The value of Pi,j (for a given professor i) is different for each student j. This is also true for each student (Qi,j). As a matter of fact, Professor j has limited capacity for supervising the students.
The question is how to assign all the students to the professors?
We have 50 students and 8 professors. A student's most preferred professor has rank 8, while their least preferred professor has rank 1. Similarly, a professor's most preferred student has rank 50, while their least preferred student has rank 1. A professor's overall satisfaction is the average of their assigned student preferences.
We recommend reading the original article on LinkedIn, to understand how the model works.
Original notebook
Steps in the original notebook
The original notebook has all the code in one file, consisting of the following steps:
- Import dependencies.
- Create random data.
- Plot the data.
- Define and solve a Pyomo Abstract model.
- Output and plot the solution.
- Modify the model and re-solve.
- Output and plot the solution.
- Define another Abstract model.
- Create the Pareto efficient frontier.
- Plot the Pareto efficient frontier.
Steps 5 and 7 are essentially the same (with minor differences). There are three models, where the second is a variation of the first, and the third duplicates parts of the first.
Optimal solution for the original notebook's second model
Figure 1 shows an optimal solution for the second model:
- Each student wants a score as close to 8 as they can get.

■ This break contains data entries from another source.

Lemma run_step_inv s s' : hb_inv s -> run_step cc s s' -> hb_inv s'.
Proof.
  intros Hinv Hstep. pose proof Hinv as (H1 & H2 & H3 & H4 & H5).
  destruct Hstep as [s Hr Hw|s Hr Ht|s nw Hr|s r reqs nw fault version Hr|s nw Hr].
  - rewrite Hr in *. split_and!; cbn; [by auto|done|done|done|done].
  - unfold pushCheckExpiredServices. destruct (existsb is_check (q_requestQueue s)).
    + rewrite Hr in *. split_and!; cbn; [by auto|done|done|done|done].
    + split_and!; cbn; [by auto 6| |done|done|done]. intros Hv n Hn. rewrite Hr in *.
      apply (push_chans s (MkReqResp (Some check_request) (Some (q_chans s))) eq_refl Hinv Hv) in Hn.
      by rewrite Hr in Hn.
  - rewrite Hr in *. unfold pop. destruct (q_requestQueue s) as [|r l] eqn:Eq.
    + split_and!; cbn; [by left| |done|done|done]. intros Hv n Hn. destruct (H2 Hv n Hn) as [?|[?|?]]; auto.
    + split_and!; cbn [set_run set_queue q_requestQueue q_wake q_wakers q_run q_chans q_answers q_services
        q_closed handled]; [by left| |done|done|done]. intros Hv n Hn. destruct (H2 Hv n Hn) as [?|[?|[]%not_elem_of_nil]]; auto.
  - rewrite Hr in *. cbn [handled] in *.
    pose proof (fun n => processRequest_spec fault version r s n) as Hp.
    pose proof (processRequest_wf fault version r s H4) as Hw.
    destruct (processRequest cc fault version r s) as [s1 t]. cbn [fst] in *. cbv zeta.
    set (nw' := if Before t nw then t else nw).
    set (pc := match reqs with [] => AtPop nw' | _ => Handling reqs nw' end).
    destruct (Hp 0) as (Hq & Hwk & Hwks & _ & Hc & Hch & _).
    assert (Hpc : active pc = true /\ handled pc = reqs /\ pc <> RunStopped /\
      match pc with Handling [] _ => False | _ => True end) by (by subst pc; destruct reqs).
    destruct Hpc as (Ha & Hh & Hns & Hne). split_and!; cbn; [by auto 6| |done|done|done].
    rewrite Hq, Hch, Hh. intros Hv n Hn. destruct (Hp n) as (_ & _ & _ & _ & _ & _ & Hans).
    destruct (H2 Hv n Hn) as [?|[?|Hin]]; [by auto|by auto|]. cbn in Hin.
    destruct (rr_ResponseChan r) as [m|] eqn:Em; [|by auto].
    apply elem_of_cons in Hin as [-> |Hin]; [left; apply Hans; by right|by auto].
  - rewrite Hr in *. split_and!; cbn.
    + destruct H1 as [?|[?|[?|[?|?]]]]; [by auto..|done|done].
    + destruct (q_closed s); exact H2.
    + by destruct (q_closed s).
    + done.
    + by destruct (q_closed s).
Qed.

Lemma hb_step_inv s s' : hb_inv s -> step s s' -> hb_inv s'.
Proof.
  intros Hinv Hstep. pose proof Hinv as (H1 & H2 & H3 & H4 & H5).
  destruct Hstep as [s t Ht|s peer cmd version|s devices|s request s' Hp|s n Hn|s Hc|s s' Hr|s l He Hw Hl
    |s off l fuel faults version devices d err He Hh|s He].
  - by apply (inv_same s).
  - apply (inv_same s); try done. cbn. by apply HandleCommand_status.
  - by apply (inv_same s).
  - unfold UpdateServiceMetadata_push in Hp. destruct (validateUpdateServiceMetadata request); [done|].
    cbn in Hp. injection Hp as <-. split_and!; cbn; [right; right; left; lia| |done|done|done].
    intros Hv. apply (push_chans s (MkReqResp (Some request) (Some (q_chans s))) eq_refl Hinv Hv).
  - split_and!; cbn; [by auto|done|done|done|done].
  - by apply (inv_same s).
  - by apply (run_step_inv s).
  - by apply (inv_same s).
  - apply (inv_same s); try done. cbn. by eapply handleExpiredService_wf.
  - by apply (inv_same s).
Qed.
Lemma reachable_inv s : reach s -> hb_inv s.
Proof.
  induction 1 as [d devices now Hd|s s' _ IH Hs]; [|by eapply hb_step_inv].
  split_and!; cbn; [by left|intros _ n Hn; lia|done|by apply reachable_wf|done].
Qed.

(** ** Liveness *)
(** The loop goes on, or a client that has pushed wakes it. *)
Inductive loop_step : HB -> HB -> Prop :=
  | loop_run s s' : run_step cc s s' -> loop_step s s'
  | loop_wake s n : q_wakers s = S n -> loop_step s (wakeUp (set_clients n (q_chans s) (q_answers s) s)).
Abbreviation goes_to := (rtc loop_step).
(** An execution of everything that goes on, with at least [k] steps of the loop. *)
Inductive runs : nat -> HB -> HB -> Prop :=
  | runs_refl s : runs 0 s s
  | runs_loop k s s1 s' : run_step cc s s1 -> runs k s1 s' -> runs (S k) s s'
  | runs_other k s s1 s' : step s s1 -> runs k s1 s' -> runs k s s'.

(** The request is answered within [k] steps of the loop: [j] is how many requests
    are handled up to it. *)
Definition answered n s : Prop := is_Some (q_answers s !! n).
Definition queued n j s : Prop := n ∈ chans (take j (q_requestQueue s)).
Definition due n k s : Prop :=
  answered n s \/
  match q_run s with
  | AtSelect => exists j, queued n j s /\ 2 + j <= k
  | AtPop _ => exists j, queued n j s /\ 1 + j <= k
  | AtReset _ => exists j, queued n j s /\ 3 + j <= k
  | Handling reqs _ => n ∈ chans (take k reqs) \/ exists j, queued n j s /\ length reqs + 1 + j <= k
  | RunStopped => False
  end.

Lemma chans_take_le n j k l : j <= k -> n ∈ chans (take j l) -> n ∈ chans (take k l).
Proof.
  intros Hjk Hn. replace k with (j + (k - j)) by lia. rewrite <- take_take_drop, chans_app. apply elem_of_app. by left.
Qed.
Lemma chans_take_app n j l l' : n ∈ chans (take j l) -> n ∈ chans (take j (l ++ l')).
Proof. rewrite take_app, chans_app. intros ?. apply elem_of_app. by left. Qed.
Lemma due_le n k k' s : k <= k' -> due n k s -> due n k' s.
Proof.
  intros Hk [Ha|Hd]; [by left|right]. destruct (q_run s); [| |destruct Hd as [Hd|Hd]; [left; by eapply chans_take_le|right]|  |done];
    destruct Hd as (j & Hj & Hle); exists j; (split; [done|lia]).
Qed.
Lemma due_now n s : due n 0 s -> answered n s.
Proof.
  intros [Ha|Hd]; [done|]. destruct (q_run s); [| |destruct Hd as [?%not_elem_of_nil|Hd]; [done|]| |done];
    destruct Hd as (j & _ & Hle); lia.
Qed.
(** What does not move the loop, and at most adds to the queue, changes nothing. *)
Lemma due_same n k s s' : q_run s' = q_run s ->
  (forall m, answered m s -> answered m s') -> (exists l, q_requestQueue s' = q_requestQueue s ++ l) ->
  due n k s -> due n k s'.
Proof.
  intros Hr Ha [l Hq] [Hd|Hd]; [left; by apply Ha|right]. rewrite Hr.
  assert (Hj : forall j, queued n j s -> queued n j s').
  { intros j. unfold queued. rewrite Hq. apply chans_take_app. }
  destruct (q_run s); naive_solver.
Qed.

- Each professor wants an average score of close to 50. An average score of exactly 50 is possible if a professor accepts only one student. Otherwise, for example, a professor who has 6 students can achieve a maximum score of (50 + 49 + 48 + 47 + 46 + 45) / 6 = 47.5.
Note that the notebook generates random data, so the solution will differ each time the models are run.
Figure 2 shows the Pareto efficient frontier. That is, given an optimal student satisfaction score, find the optimal solution for the professors.
Evaluation of the original notebook
The original notebook works as expected. The code is short and straightforward to read, so it is easy to understand the models.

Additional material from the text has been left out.